Materials provided —
***

Lemma address_plain h v :
  is_byte v → is_bytes h → Forall (λ c, plain_char c = true) (chars (base58checkEncode h v)).
Proof.
  intros Hv Hh.
  assert (base58checkDecode (base58checkEncode h v) = Ok (Decoded v h)) as Hd by by apply base58checkDecode_spec.
  revert Hd. generalize (base58checkEncode h v) as s. intros s (d & Hd & _)%bind_Ok.
  apply bind_Ok in Hd as (n & (ds & Hds & Hdig & _)%decode_digits_inv & _).
  destruct (count_leading_spec "1"%char (chars s)) as [-> _]. apply Forall_app. split.
  - apply Forall_replicate. vm_compute; reflexivity.
  - rewrite Hds. apply Forall_map. eapply Forall_impl; [done|]. apply base58_char_plain.
Qed.

Lemma plain_solid l : Forall (λ c, plain_char c = true) l → starts_solid l.
Proof. intros [|c k Hc _]; simpl; [done|]. unfold plain_char in Hc. by simp_res. Qed.

Lemma plain_ends l : Forall (λ c, plain_char c = true) l → ends_solid l.
Proof. intros Hl. apply plain_solid, Forall_reverse, Hl. Qed.

Lemma trim_start_app sp l : Forall (λ c, is_space c = true) sp → trim_start (sp ++ l) = trim_start l.
Proof. induction 1 as [|c sp Hc _ IH]; [done|]. simpl. by rewrite Hc. Qed.

(** [trim] takes white space off both ends of anything solid. *)
Lemma trim_pad sp l sp' :
  Forall (λ c, is_space c = true) sp → Forall (λ c, is_space c = true) sp' →
  l ≠ [] → starts_solid l → ends_solid l → trim (str_of (sp ++ l ++ sp')) = str_of l.
Proof.
  intros Hsp Hsp' Hne Hs He. unfold trim. rewrite chars_str_of, trim_start_app by done.
  rewrite (trim_start_solid (l ++ sp')) by (by destruct l).
  rewrite reverse_app, trim_start_app by (by apply Forall_reverse).
  rewrite (trim_start_solid (reverse l)) by done. by rewrite reverse_involutive.
Qed.

Lemma index_from_app c l r i :
  Forall (λ d, Ascii.eqb c d = false) l → index_from i c (l ++ c :: r) = i + zlen l.
Proof.
  intros Hl. revert i. induction Hl as [|d l Hd Hl IH]; intros i; simpl.
  - rewrite Ascii.eqb_refl. lia.
  - rewrite Hd, IH. lia.
Qed.

Lemma index_from_absent c l i : Forall (λ d, Ascii.eqb c d = false) l → index_from i c l = -1.
Proof. intros Hl. revert i. induction Hl as [|d l Hd Hl IH]; intros i; simpl; [done|]. by rewrite Hd. Qed.

(** No plain text has the prefix of a URI. *)
Lemma plain_no_prefix l : Forall (λ c, plain_char c = true) l → strip_uri_prefix (str_of l) = None.
Proof.
  intros Hl. unfold strip_uri_prefix. rewrite chars_str_of. rewrite bool_decide_eq_false_2; [done|].
  intros Heq. assert (map lower (take 8 l) !! 7%nat = Some ":"%char) as H7 by by rewrite Heq.
  rewrite list_lookup_fmap in H7. destruct (take 8 l !! 7%nat) as [c|] eqn:Hc; simplify_eq/=.
  apply (Forall_take _ 8), Forall_lookup_1 with (i := 7%nat) (x := c) in Hl; [|done].
  unfold plain_char in Hl. rewrite H7 in Hl. by rewrite andb_false_r in Hl.
Qed.

Lemma candidate_plain sp l sp' :
  Forall (λ c, is_space c = true) sp → Forall (λ c, is_space c = true) sp' →
  l ≠ [] → Forall (λ c, plain_char c = true) l → candidate_of (str_of (sp ++ l ++ sp')) = str_of l.
Proof.
  intros Hsp Hsp' Hne Hl. unfold candidate_of.
  rewrite trim_pad by auto using plain_solid, plain_ends. by rewrite plain_no_prefix.
Qed.

Lemma trim_start_mid l c k : is_space c = false → ∃ l', trim_start (l ++ c :: k) = l' ++ c :: k.
Proof.
  intros Hc. induction l as [|d l [l' IH]]; simpl.
  - rewrite Hc. by exists [].
  - destruct (is_space d); [by exists l'|]. by exists (d :: l).
Qed.

(** What [trim] leaves of a text with a solid character in it. *)
Lemma trim_mid sp l c r :
  Forall (λ c, is_space c = true) sp → starts_solid (l ++ [c]) → is_space c = false →
  ∃ r', trim (str_of (sp ++ l ++ c :: r)) = str_of (l ++ c :: r').
Proof.
  intros Hsp Hs Hc. unfold trim. rewrite chars_str_of, trim_start_app by done.
  rewrite (trim_start_solid (l ++ c :: r)) by (by destruct l).
  rewrite reverse_app, reverse_cons, <- app_assoc. simpl.
  destruct (trim_start_mid (reverse r) c (reverse l) Hc) as [r' ->].
  exists (reverse r'). by rewrite reverse_app, reverse_cons, reverse_involutive, <- app_assoc.
Qed.

Lemma prefix_head_solid c : negb (Ascii.eqb (lower c) "w"%char) || negb (is_space c) = true.
Proof. destruct c as [[] [] [] [] [] [] [] []]; vm_compute; reflexivity. Qed.

Lemma prefix_solid p l : map lower p = chars "whippet:" → starts_solid (p ++ l).
Proof.
  destruct p as [|c p]; [done|]. simpl. intros [= Hc _]. pose proof (prefix_head_solid c) as H.
  rewrite Hc in H. simpl in H. by apply negb_true_iff.
Qed.

Lemma strip_prefix_uri p l :
  map lower p = chars "whippet:" → strip_uri_prefix (str_of (p ++ l)) = Some (str_of l).
Proof.
  intros Hp. assert (length p = 8%nat) as Hlen by by rewrite <- (length_map lower), Hp.
  unfold strip_uri_prefix. rewrite chars_str_of, take_app_length' by done.
  rewrite bool_decide_eq_true_2 by done. by rewrite drop_app_length'.
Qed.

Lemma no_query sp l sp' :
  Forall (λ c, is_space c = true) sp → Forall (λ c, plain_char c = true) l →
  Forall (λ c, is_space c = true) sp' → Forall (λ d, Ascii.eqb "?"%char d = false) (sp ++ l ++ sp').
Proof.
  assert (∀ k, Forall (λ c, is_space c = true) k → Forall (λ d, Ascii.eqb "?"%char d = false) k) as Hspace.
  { intros k Hk. eapply Forall_impl; [done|]. intros c Hc. apply Ascii.eqb_neq. by intros <-. }
  intros Hsp Hl Hsp'. rewrite !Forall_app. split_and!; [auto| |auto].
  eapply Forall_impl; [done|]. intros c Hc. unfold plain_char in Hc. simp_res. by rewrite Ascii.eqb_sym.
Qed.

(** A [whippet:] URI in any case, blanks around the address, then nothing or a
    query. *)
Lemma candidate_uri sp p sp1 l sp2 q :
  Forall (λ c, is_space c = true) sp → Forall (λ c, is_space c = true) sp1 → Forall (λ c, is_space c = true) sp2 →
  map lower p = chars "whippet:" → l ≠ [] → Forall (λ c, plain_char c = true) l →
  q = [] ∨ (∃ q', q = "?"%char :: q') →
  candidate_of (str_of (sp ++ p ++ sp1 ++ l ++ sp2 ++ q)) = str_of l.
Proof.
  intros Hsp Hsp1 Hsp2 Hp Hne Hl [->|[q' ->]]; unfold candidate_of.
  - rewrite app_nil_r. replace (sp ++ p ++ sp1 ++ l ++ sp2) with (sp ++ (p ++ sp1 ++ l) ++ sp2) by by rewrite <- !app_assoc.
    rewrite trim_pad; [|done..|by destruct p|by apply prefix_solid|].
    2: { unfold ends_solid. rewrite !reverse_app, <- app_assoc. apply plain_ends in Hl. unfold ends_solid in Hl.
         destruct (reverse l) eqn:E; [by apply (f_equal reverse) in E; rewrite reverse_involutive in E|done]. }
    rewrite strip_prefix_uri by done. unfold indexOf. rewrite chars_str_of.
    pose proof (no_query sp1 l [] Hsp1 Hl ltac:(constructor)) as Hq. rewrite app_nil_r in Hq.
    rewrite index_from_absent by done. simpl. rewrite <- (app_nil_r l) at 1.
    by apply trim_pad; auto using plain_solid, plain_ends.
  - replace (sp ++ p ++ sp1 ++ l ++ sp2 ++ "?"%char :: q')
      with (sp ++ (p ++ sp1 ++ l ++ sp2) ++ "?"%char :: q') by by rewrite <- !app_assoc.
    destruct (trim_mid sp (p ++ sp1 ++ l ++ sp2) "?"%char q') as [r' ->]; [done| |done|].
    { rewrite <- app_assoc. by apply prefix_solid. }
    rewrite <- app_assoc, strip_prefix_uri by done. unfold indexOf. rewrite chars_str_of.
    rewrite index_from_app by by apply no_query. rewrite (proj2 (Z.eqb_neq _ _)) by lia. simpl.
    rewrite Z.add_0_l, Nat2Z.id, take_app_length. by apply trim_pad; auto using plain_solid, plain_ends.
Qed.
(** An element of a screen: inert, with the screen's own buttons. *)
Definition shown (c : screen) (held : bool) (tag : string) (attrs : list (string * string)) (ls : list (string * handler)) : bool :=
  inert_elem tag attrs && forallb (λ l, offers c l.2) ls && (bool_decide (assoc "id" attrs = None) || has_ids c).
Definition shown_extra (held : bool) (tag : string) (attrs : list (string * string)) (ls : list (string * handler)) : bool :=
  negb held && inert_elem tag attrs && forallb (λ l, offers_extra l.2) ls.

Section shown.
Context `{!Page handler} (P : bool → string → list (string * string) → list (string * handler) → bool).
Abbreviation part := (res (@child_arg handler)).

Lemma all_TR r : part_all P (TR r).
Proof. by apply part_all_bind. Qed.

Lemma all_map {A} (f : A → part) l : (∀ x, part_all P (f x)) → Forall (part_all P) (map f l).
Proof. intros Hf. induction l; constructor; auto. Qed.

Lemma all_if_text t (f : string → part) : (∀ x, part_all P (f x)) → Forall (part_all P) (if_text t f).
Proof. intros Hf. unfold if_text. case_match; repeat constructor; auto. Qed.

Lemma all_held r :
  (∀ tag attrs ls, P true tag attrs ls = P false tag attrs ls) → part_all P r → part_all P (held r).
Proof.
  intros HP Hr n (c & Hc & Heq)%bind_Ok. destruct c as [|m|]; simplify_eq. rewrite hold_all by done. by apply Hr.
Qed.

Lemma all_children cs l :
  Forall (part_all P) cs → mapR id cs = Ok l → forallb (node_all P) (mjoin (map child_node l)) = true.
Proof. apply part_all_children. Qed.
End shown.

Ltac all_parts :=
  repeat lazymatch goal with
  | |- Forall _ [] => apply Forall_nil_2
  | |- Forall _ (_ :: _) => apply Forall_cons_2
  | |- Forall _ (_ ++ _) => apply Forall_app; split
  | |- Forall _ (map _ _) => apply all_map; intros ?
  | |- Forall _ (if_text _ _) => apply all_if_text; intros ?
  | |- Forall _ (match ?x with _ => _ end) => destruct x
  | |- part_all _ (T _) => apply part_all_T
  | |- part_all _ (TR _) => apply all_TR
  | |- part_all _ no_child => apply part_all_no_child
  | |- part_all _ (Throw _) => apply part_all_throw
  | |- part_all _ (skeleton _ _) => apply part_all_skeleton; [intros ?|]; reflexivity
  | |- part_all _ (held _) => apply all_held; [reflexivity|]
  | |- part_all _ (E _ _ _) => apply part_all_E; [reflexivity|reflexivity|reflexivity|]
  | |- part_all _ (mbind _ _) => apply part_all_bind; intros ? _
  | |- part_all _ (match ?x with _ => _ end) => destruct x
  end.

Section shown_screens.
Context `{!Page handler}.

***

What you have to do — Using the records above, restate word for word the lines from the one with "Proof. destruct c" through the one with "Lemma strip_prefix_uri p", both included.

Answer space —
Proof. destruct c as [[] [] [] [] [] [] [] []]; vm_compute; reflexivity. Qed.

Lemma prefix_solid p l : map lower p = chars "whippet:" → starts_solid (p ++ l).
Proof.
  destruct p as [|c p]; [done|]. simpl. intros [= Hc _]. pose proof (prefix_head_solid c) as H.
  rewrite Hc in H. simpl in H. by apply negb_true_iff.
Qed.

Lemma strip_prefix_uri p l :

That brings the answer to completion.